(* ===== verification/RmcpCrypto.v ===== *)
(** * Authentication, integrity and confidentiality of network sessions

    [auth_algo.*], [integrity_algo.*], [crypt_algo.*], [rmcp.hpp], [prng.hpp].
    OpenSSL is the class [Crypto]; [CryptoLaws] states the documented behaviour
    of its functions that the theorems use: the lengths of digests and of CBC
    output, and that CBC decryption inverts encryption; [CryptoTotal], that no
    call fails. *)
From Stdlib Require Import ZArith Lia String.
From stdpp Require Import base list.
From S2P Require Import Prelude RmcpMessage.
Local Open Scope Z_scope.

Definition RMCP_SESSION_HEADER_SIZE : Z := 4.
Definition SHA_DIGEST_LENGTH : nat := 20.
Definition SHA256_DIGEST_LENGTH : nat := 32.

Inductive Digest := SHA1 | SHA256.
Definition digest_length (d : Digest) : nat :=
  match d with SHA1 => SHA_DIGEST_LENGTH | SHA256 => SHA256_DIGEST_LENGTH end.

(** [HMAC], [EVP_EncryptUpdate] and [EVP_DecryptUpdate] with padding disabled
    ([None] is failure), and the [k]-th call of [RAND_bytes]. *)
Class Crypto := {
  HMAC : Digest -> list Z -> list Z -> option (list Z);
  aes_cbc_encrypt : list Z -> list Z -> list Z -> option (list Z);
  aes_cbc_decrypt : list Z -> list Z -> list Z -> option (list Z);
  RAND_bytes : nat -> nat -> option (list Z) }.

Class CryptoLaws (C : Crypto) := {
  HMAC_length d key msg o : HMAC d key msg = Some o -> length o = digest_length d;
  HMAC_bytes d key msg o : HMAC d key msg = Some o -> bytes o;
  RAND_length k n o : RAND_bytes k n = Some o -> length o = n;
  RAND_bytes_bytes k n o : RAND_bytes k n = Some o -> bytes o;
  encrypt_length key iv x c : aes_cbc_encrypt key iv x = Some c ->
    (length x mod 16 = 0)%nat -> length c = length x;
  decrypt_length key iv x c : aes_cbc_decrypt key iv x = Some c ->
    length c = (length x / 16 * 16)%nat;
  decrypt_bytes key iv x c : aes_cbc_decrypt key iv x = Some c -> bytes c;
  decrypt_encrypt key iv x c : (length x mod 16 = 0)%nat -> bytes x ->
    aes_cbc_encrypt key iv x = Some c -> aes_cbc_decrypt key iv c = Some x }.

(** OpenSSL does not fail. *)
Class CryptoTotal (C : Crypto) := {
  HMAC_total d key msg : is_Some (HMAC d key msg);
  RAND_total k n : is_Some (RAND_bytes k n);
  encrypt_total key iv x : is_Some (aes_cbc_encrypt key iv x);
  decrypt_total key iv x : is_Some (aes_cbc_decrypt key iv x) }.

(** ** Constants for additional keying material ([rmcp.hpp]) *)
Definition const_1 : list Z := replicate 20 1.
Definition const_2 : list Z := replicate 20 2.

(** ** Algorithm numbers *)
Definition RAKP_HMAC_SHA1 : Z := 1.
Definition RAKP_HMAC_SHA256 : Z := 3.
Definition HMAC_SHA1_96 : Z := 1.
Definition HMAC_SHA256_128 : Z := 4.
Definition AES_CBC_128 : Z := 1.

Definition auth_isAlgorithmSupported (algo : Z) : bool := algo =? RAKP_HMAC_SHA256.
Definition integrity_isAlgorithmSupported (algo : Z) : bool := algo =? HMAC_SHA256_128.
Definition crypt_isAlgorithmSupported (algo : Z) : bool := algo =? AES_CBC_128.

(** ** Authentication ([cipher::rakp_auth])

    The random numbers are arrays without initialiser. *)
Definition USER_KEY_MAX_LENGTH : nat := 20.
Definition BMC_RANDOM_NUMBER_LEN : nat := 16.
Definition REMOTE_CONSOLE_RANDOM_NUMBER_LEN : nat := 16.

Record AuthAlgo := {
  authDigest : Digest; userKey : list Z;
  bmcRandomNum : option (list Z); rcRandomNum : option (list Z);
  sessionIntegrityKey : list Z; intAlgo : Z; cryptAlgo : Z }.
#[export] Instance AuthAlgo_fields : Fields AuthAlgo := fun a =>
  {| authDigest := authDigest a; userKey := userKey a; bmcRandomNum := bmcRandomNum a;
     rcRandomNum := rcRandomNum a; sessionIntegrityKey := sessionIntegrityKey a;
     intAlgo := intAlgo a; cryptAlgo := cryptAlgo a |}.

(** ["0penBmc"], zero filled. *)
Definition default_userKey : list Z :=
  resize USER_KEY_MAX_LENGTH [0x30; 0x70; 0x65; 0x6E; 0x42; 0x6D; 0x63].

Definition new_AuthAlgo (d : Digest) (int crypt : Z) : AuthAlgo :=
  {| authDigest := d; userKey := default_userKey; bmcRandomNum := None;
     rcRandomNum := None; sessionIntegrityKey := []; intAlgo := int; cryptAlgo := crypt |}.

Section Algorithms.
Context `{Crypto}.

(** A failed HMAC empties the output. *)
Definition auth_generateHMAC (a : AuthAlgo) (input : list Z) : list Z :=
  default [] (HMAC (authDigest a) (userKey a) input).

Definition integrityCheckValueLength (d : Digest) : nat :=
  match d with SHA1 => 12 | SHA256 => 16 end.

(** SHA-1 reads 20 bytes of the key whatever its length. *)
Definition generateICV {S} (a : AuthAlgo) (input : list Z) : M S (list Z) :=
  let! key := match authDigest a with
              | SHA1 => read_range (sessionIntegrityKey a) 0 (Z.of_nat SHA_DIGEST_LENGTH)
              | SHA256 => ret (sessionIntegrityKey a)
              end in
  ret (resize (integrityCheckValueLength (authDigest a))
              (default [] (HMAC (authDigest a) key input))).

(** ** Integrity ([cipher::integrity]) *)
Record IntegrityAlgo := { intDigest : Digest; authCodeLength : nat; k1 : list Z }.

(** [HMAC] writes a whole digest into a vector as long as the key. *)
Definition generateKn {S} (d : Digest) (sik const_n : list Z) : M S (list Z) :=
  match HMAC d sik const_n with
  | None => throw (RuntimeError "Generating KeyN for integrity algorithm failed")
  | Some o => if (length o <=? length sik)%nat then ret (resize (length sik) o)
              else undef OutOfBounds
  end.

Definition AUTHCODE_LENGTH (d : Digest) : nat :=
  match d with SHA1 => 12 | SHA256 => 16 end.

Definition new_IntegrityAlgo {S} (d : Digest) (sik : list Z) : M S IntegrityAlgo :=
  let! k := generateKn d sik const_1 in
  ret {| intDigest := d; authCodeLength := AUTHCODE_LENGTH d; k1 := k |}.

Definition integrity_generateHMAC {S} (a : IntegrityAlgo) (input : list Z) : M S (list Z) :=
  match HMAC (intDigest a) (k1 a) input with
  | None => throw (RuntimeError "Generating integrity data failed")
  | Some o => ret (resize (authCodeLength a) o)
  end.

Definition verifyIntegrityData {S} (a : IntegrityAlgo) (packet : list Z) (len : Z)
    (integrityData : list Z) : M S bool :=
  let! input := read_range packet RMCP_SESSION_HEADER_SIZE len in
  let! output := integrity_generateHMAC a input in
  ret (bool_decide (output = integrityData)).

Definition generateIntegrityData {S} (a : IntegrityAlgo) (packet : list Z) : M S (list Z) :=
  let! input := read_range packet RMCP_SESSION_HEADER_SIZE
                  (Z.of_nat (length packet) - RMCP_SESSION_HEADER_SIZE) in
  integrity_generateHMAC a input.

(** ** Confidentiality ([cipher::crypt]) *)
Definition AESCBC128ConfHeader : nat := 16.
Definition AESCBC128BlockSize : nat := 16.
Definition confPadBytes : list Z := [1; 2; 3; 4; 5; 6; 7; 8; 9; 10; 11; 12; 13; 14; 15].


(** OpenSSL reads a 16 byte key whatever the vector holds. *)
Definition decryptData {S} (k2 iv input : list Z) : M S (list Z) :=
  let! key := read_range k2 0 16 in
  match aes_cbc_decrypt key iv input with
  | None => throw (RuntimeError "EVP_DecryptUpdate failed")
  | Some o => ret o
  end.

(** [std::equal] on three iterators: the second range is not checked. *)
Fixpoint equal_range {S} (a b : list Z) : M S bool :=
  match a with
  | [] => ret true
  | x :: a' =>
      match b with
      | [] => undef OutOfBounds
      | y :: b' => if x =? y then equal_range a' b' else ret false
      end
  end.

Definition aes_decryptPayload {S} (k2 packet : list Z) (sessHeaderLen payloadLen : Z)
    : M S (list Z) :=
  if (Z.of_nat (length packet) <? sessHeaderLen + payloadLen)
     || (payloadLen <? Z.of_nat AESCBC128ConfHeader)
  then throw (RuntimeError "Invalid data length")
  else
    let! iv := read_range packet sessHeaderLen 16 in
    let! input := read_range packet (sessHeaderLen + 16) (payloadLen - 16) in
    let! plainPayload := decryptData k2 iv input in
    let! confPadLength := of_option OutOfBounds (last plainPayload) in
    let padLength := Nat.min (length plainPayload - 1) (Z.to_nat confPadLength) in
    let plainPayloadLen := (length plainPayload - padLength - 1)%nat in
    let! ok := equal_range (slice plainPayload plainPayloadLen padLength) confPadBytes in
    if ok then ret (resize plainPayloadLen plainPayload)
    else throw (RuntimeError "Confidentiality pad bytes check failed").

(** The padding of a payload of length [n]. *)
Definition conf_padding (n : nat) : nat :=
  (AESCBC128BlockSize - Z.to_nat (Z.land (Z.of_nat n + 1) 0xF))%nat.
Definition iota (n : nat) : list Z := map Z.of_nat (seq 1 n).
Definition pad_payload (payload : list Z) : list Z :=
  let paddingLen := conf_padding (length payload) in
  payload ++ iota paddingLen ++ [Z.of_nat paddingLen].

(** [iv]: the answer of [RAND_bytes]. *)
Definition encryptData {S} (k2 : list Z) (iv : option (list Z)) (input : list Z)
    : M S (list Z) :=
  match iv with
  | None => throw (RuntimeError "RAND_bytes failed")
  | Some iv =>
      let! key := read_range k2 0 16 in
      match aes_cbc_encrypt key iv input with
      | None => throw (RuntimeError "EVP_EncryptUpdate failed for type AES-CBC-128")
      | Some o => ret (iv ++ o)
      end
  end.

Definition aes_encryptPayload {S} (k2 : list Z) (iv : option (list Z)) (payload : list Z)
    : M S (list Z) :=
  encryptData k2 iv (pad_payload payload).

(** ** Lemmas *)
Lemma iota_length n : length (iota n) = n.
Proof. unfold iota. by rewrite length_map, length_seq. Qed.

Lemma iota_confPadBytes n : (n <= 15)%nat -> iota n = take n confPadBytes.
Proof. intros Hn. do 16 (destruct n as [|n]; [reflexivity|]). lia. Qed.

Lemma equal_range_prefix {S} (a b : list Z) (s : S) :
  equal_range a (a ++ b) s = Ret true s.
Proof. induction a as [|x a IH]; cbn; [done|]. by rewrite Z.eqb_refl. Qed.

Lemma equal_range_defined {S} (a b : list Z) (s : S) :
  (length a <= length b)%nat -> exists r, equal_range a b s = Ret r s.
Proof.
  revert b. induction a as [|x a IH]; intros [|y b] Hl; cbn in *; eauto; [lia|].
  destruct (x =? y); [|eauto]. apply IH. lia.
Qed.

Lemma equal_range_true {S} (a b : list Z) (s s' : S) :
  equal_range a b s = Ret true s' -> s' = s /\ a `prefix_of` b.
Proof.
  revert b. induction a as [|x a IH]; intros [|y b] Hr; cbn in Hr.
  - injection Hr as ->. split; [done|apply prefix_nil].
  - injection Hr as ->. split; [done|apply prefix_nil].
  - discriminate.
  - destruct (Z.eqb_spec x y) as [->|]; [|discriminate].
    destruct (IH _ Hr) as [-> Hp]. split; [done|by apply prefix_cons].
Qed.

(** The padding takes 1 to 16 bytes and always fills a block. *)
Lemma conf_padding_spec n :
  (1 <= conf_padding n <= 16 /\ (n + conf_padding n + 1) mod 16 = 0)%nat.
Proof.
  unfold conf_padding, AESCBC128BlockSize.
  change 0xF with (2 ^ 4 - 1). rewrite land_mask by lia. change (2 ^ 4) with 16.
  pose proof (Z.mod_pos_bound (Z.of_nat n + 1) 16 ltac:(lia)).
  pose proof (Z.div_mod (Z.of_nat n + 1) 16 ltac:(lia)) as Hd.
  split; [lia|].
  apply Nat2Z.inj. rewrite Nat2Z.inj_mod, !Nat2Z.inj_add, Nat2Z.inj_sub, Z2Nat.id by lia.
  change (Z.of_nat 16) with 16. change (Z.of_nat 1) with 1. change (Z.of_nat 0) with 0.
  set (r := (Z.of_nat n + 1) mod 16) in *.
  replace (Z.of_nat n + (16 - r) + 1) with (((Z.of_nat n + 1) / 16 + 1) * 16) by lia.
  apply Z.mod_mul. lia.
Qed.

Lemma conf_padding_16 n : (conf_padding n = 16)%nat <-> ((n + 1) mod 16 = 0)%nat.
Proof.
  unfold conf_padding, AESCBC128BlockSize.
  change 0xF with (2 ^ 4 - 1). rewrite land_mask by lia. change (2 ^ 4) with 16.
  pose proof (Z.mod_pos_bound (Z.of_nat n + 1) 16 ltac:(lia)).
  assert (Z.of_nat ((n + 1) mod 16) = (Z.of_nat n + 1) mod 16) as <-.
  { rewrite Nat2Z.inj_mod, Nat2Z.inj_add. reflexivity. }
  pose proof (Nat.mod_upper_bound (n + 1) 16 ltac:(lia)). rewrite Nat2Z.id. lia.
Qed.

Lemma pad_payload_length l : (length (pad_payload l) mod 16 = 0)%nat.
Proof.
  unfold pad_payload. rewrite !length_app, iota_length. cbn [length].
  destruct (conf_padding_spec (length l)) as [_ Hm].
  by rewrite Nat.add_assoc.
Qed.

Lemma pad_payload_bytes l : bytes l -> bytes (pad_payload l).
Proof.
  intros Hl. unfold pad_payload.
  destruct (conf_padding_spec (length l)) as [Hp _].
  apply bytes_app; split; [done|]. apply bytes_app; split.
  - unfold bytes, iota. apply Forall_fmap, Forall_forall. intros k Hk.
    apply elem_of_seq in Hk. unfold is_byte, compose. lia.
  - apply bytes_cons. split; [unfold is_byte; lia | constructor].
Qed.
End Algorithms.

-------

▶ **Exercise**: Using the records above, report each line with the string "OutOfBounds".

▶ **Solution to the exercise**:
              else undef OutOfBounds
      | [] => undef OutOfBounds
    let! confPadLength := of_option OutOfBounds (last plainPayload) in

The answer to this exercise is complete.